(Collected data entries)

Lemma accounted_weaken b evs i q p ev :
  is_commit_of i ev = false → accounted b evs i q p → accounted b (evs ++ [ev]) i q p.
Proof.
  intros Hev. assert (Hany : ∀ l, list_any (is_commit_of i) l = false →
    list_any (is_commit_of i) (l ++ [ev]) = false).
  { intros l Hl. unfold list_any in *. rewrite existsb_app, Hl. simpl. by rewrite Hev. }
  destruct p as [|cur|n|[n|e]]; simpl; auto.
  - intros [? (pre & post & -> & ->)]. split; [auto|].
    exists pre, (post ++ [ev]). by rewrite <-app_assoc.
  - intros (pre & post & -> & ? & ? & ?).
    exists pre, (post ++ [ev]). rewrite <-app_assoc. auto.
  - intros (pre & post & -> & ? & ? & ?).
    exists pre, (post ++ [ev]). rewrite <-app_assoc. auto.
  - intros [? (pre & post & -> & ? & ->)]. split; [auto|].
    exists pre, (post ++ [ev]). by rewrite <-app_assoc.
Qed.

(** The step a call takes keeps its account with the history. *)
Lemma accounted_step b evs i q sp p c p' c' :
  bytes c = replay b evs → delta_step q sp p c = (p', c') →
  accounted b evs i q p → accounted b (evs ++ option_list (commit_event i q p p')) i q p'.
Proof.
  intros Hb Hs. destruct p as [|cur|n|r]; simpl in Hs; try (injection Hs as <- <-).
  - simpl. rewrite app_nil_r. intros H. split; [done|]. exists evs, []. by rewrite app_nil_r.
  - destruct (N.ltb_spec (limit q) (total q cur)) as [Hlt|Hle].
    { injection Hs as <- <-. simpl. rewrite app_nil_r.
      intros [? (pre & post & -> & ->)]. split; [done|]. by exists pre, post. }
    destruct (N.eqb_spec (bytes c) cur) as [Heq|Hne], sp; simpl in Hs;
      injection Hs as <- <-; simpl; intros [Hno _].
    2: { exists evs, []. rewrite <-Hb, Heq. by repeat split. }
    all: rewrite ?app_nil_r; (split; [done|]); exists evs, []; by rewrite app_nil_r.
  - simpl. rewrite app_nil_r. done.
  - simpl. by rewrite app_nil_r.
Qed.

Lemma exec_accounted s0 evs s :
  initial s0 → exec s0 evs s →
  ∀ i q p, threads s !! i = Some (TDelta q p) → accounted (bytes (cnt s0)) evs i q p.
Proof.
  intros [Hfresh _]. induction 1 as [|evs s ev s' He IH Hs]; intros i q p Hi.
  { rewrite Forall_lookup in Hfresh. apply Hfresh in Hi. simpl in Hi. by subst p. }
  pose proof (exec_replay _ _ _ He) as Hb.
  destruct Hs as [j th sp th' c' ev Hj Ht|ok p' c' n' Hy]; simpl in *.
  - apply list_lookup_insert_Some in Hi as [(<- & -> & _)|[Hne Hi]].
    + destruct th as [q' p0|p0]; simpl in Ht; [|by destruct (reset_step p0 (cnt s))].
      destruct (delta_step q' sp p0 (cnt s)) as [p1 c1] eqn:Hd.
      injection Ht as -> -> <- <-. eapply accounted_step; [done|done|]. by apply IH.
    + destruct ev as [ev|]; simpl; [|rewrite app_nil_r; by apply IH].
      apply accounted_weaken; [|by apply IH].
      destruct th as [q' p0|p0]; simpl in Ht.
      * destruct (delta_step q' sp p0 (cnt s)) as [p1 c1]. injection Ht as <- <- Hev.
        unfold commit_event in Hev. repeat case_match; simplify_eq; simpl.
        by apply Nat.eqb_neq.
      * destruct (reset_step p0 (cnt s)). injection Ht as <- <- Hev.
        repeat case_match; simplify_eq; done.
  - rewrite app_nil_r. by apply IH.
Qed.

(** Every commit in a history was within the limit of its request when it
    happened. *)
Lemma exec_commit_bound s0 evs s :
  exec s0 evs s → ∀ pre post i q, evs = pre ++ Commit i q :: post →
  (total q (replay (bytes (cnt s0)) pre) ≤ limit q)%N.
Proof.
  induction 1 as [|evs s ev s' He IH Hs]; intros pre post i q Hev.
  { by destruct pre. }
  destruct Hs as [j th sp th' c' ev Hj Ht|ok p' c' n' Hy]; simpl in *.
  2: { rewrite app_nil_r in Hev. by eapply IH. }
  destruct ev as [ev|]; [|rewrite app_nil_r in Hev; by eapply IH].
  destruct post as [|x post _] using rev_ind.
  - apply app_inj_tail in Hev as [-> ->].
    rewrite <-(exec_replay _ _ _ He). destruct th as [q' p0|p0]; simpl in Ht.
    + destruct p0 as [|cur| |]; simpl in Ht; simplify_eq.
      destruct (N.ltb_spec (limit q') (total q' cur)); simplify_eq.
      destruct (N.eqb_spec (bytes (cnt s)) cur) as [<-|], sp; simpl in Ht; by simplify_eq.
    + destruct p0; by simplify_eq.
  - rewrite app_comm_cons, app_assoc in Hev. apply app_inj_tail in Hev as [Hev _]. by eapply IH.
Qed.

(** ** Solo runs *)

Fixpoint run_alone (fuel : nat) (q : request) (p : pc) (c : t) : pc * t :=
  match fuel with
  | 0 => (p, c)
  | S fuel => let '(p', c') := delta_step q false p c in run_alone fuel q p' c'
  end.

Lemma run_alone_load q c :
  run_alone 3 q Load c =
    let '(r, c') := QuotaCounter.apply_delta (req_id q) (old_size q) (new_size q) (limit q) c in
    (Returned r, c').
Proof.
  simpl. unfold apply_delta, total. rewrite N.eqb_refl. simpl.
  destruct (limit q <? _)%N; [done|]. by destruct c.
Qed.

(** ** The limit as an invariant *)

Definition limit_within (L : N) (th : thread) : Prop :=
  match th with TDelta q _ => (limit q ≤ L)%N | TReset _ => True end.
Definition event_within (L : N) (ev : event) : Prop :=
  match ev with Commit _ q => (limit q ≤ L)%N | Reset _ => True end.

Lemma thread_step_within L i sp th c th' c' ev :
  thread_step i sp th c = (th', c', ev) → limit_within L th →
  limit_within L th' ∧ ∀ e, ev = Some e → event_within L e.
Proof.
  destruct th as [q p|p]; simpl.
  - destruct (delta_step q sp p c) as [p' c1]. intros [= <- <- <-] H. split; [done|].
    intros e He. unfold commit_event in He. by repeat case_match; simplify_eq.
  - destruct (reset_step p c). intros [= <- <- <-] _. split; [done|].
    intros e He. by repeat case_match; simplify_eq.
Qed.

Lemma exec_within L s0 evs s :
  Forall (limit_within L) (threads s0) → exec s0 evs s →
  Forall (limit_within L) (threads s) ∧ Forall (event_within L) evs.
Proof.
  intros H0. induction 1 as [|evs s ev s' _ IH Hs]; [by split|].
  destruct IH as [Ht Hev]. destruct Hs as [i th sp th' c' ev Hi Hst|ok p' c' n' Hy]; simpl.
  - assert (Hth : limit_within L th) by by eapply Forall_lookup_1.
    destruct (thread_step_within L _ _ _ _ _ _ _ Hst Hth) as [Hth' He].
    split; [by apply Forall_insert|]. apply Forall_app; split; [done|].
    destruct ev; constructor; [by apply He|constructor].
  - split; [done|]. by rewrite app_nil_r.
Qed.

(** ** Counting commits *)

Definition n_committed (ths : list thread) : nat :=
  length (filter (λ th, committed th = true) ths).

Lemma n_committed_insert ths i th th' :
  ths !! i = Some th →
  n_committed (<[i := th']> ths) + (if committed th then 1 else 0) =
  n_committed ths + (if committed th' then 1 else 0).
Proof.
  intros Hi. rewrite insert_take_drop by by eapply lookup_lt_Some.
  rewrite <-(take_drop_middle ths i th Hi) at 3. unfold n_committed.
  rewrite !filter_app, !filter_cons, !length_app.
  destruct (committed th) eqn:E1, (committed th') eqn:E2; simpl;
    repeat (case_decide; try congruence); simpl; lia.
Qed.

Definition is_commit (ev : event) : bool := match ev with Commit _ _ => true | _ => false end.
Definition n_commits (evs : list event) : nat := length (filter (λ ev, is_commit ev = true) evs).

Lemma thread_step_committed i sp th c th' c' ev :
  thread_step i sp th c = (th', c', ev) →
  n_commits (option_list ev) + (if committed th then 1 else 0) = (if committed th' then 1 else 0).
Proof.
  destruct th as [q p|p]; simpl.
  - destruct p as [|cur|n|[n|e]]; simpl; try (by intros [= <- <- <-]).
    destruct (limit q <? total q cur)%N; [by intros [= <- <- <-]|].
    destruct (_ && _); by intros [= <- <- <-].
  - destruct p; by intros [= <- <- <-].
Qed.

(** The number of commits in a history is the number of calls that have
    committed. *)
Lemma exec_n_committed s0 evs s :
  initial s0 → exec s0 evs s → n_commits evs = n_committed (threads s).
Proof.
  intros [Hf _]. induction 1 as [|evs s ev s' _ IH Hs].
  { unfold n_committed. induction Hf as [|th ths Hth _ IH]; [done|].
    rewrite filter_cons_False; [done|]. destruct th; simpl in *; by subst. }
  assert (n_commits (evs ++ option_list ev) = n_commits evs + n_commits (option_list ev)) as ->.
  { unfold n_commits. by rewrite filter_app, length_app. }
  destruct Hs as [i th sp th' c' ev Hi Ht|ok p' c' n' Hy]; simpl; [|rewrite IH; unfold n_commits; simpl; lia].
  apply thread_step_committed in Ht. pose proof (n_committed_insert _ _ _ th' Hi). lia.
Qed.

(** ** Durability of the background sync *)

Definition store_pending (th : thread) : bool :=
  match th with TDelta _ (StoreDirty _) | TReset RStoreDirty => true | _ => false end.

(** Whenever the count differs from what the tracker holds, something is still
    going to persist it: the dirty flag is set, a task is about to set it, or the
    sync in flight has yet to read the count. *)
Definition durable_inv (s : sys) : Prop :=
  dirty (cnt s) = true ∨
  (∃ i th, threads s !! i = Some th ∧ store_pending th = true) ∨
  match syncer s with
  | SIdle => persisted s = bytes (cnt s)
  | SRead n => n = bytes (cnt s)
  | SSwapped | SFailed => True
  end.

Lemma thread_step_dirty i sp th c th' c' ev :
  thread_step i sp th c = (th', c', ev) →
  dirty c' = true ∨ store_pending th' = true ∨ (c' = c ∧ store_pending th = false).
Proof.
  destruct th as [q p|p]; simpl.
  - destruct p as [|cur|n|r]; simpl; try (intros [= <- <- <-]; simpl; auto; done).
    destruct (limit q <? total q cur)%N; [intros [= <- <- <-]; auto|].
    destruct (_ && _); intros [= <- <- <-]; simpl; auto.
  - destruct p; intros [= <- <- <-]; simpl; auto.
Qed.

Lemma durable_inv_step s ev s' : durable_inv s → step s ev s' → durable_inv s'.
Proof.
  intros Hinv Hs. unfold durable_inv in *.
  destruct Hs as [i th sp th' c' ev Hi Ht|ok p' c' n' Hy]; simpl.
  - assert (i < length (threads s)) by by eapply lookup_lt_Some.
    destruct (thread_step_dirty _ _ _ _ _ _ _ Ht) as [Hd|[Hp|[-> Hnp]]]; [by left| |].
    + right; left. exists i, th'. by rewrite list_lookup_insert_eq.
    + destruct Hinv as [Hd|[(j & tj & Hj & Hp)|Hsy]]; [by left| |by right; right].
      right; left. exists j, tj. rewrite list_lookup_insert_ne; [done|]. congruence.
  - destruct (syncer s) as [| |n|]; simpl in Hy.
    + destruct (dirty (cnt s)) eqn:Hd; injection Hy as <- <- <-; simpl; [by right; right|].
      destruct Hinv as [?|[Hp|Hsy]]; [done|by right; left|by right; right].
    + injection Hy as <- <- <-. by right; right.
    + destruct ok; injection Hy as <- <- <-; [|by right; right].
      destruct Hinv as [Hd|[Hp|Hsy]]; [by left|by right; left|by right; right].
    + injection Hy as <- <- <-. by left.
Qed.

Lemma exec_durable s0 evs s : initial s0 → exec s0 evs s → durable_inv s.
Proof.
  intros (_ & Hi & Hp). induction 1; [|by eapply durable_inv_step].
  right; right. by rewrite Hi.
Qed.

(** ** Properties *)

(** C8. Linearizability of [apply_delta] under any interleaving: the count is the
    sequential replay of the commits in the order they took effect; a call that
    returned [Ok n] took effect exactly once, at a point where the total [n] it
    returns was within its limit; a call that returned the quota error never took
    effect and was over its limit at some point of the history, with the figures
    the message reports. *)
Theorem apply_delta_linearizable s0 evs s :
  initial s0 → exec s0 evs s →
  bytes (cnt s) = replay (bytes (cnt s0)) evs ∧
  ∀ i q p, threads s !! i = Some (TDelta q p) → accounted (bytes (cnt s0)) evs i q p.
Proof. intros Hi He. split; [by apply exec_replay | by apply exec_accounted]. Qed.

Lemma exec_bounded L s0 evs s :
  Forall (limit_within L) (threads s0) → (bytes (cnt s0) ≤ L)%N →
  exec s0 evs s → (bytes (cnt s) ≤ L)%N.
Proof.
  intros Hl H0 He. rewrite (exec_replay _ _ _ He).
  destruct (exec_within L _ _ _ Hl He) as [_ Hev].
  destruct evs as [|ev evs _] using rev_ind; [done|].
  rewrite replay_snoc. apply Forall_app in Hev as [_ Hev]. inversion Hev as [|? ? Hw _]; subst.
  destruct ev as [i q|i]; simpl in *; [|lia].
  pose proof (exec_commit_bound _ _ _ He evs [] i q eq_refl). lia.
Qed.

◆ **Task instructions**
From the records above, retype only the lines starting at the line that contains "the message reports. *)" and ending at the line that contains "destruct ev as [i q|i]; simpl in *; [|lia].", both included.

◆ **Solved exercise**
    the message reports. *)
Theorem apply_delta_linearizable s0 evs s :
  initial s0 → exec s0 evs s →
  bytes (cnt s) = replay (bytes (cnt s0)) evs ∧
  ∀ i q p, threads s !! i = Some (TDelta q p) → accounted (bytes (cnt s0)) evs i q p.
Proof. intros Hi He. split; [by apply exec_replay | by apply exec_accounted]. Qed.

Lemma exec_bounded L s0 evs s :
  Forall (limit_within L) (threads s0) → (bytes (cnt s0) ≤ L)%N →
  exec s0 evs s → (bytes (cnt s) ≤ L)%N.
Proof.
  intros Hl H0 He. rewrite (exec_replay _ _ _ He).
  destruct (exec_within L _ _ _ Hl He) as [_ Hev].
  destruct evs as [|ev evs _] using rev_ind; [done|].
  rewrite replay_snoc. apply Forall_app in Hev as [_ Hev]. inversion Hev as [|? ? Hw _]; subst.
  destruct ev as [i q|i]; simpl in *; [|lia].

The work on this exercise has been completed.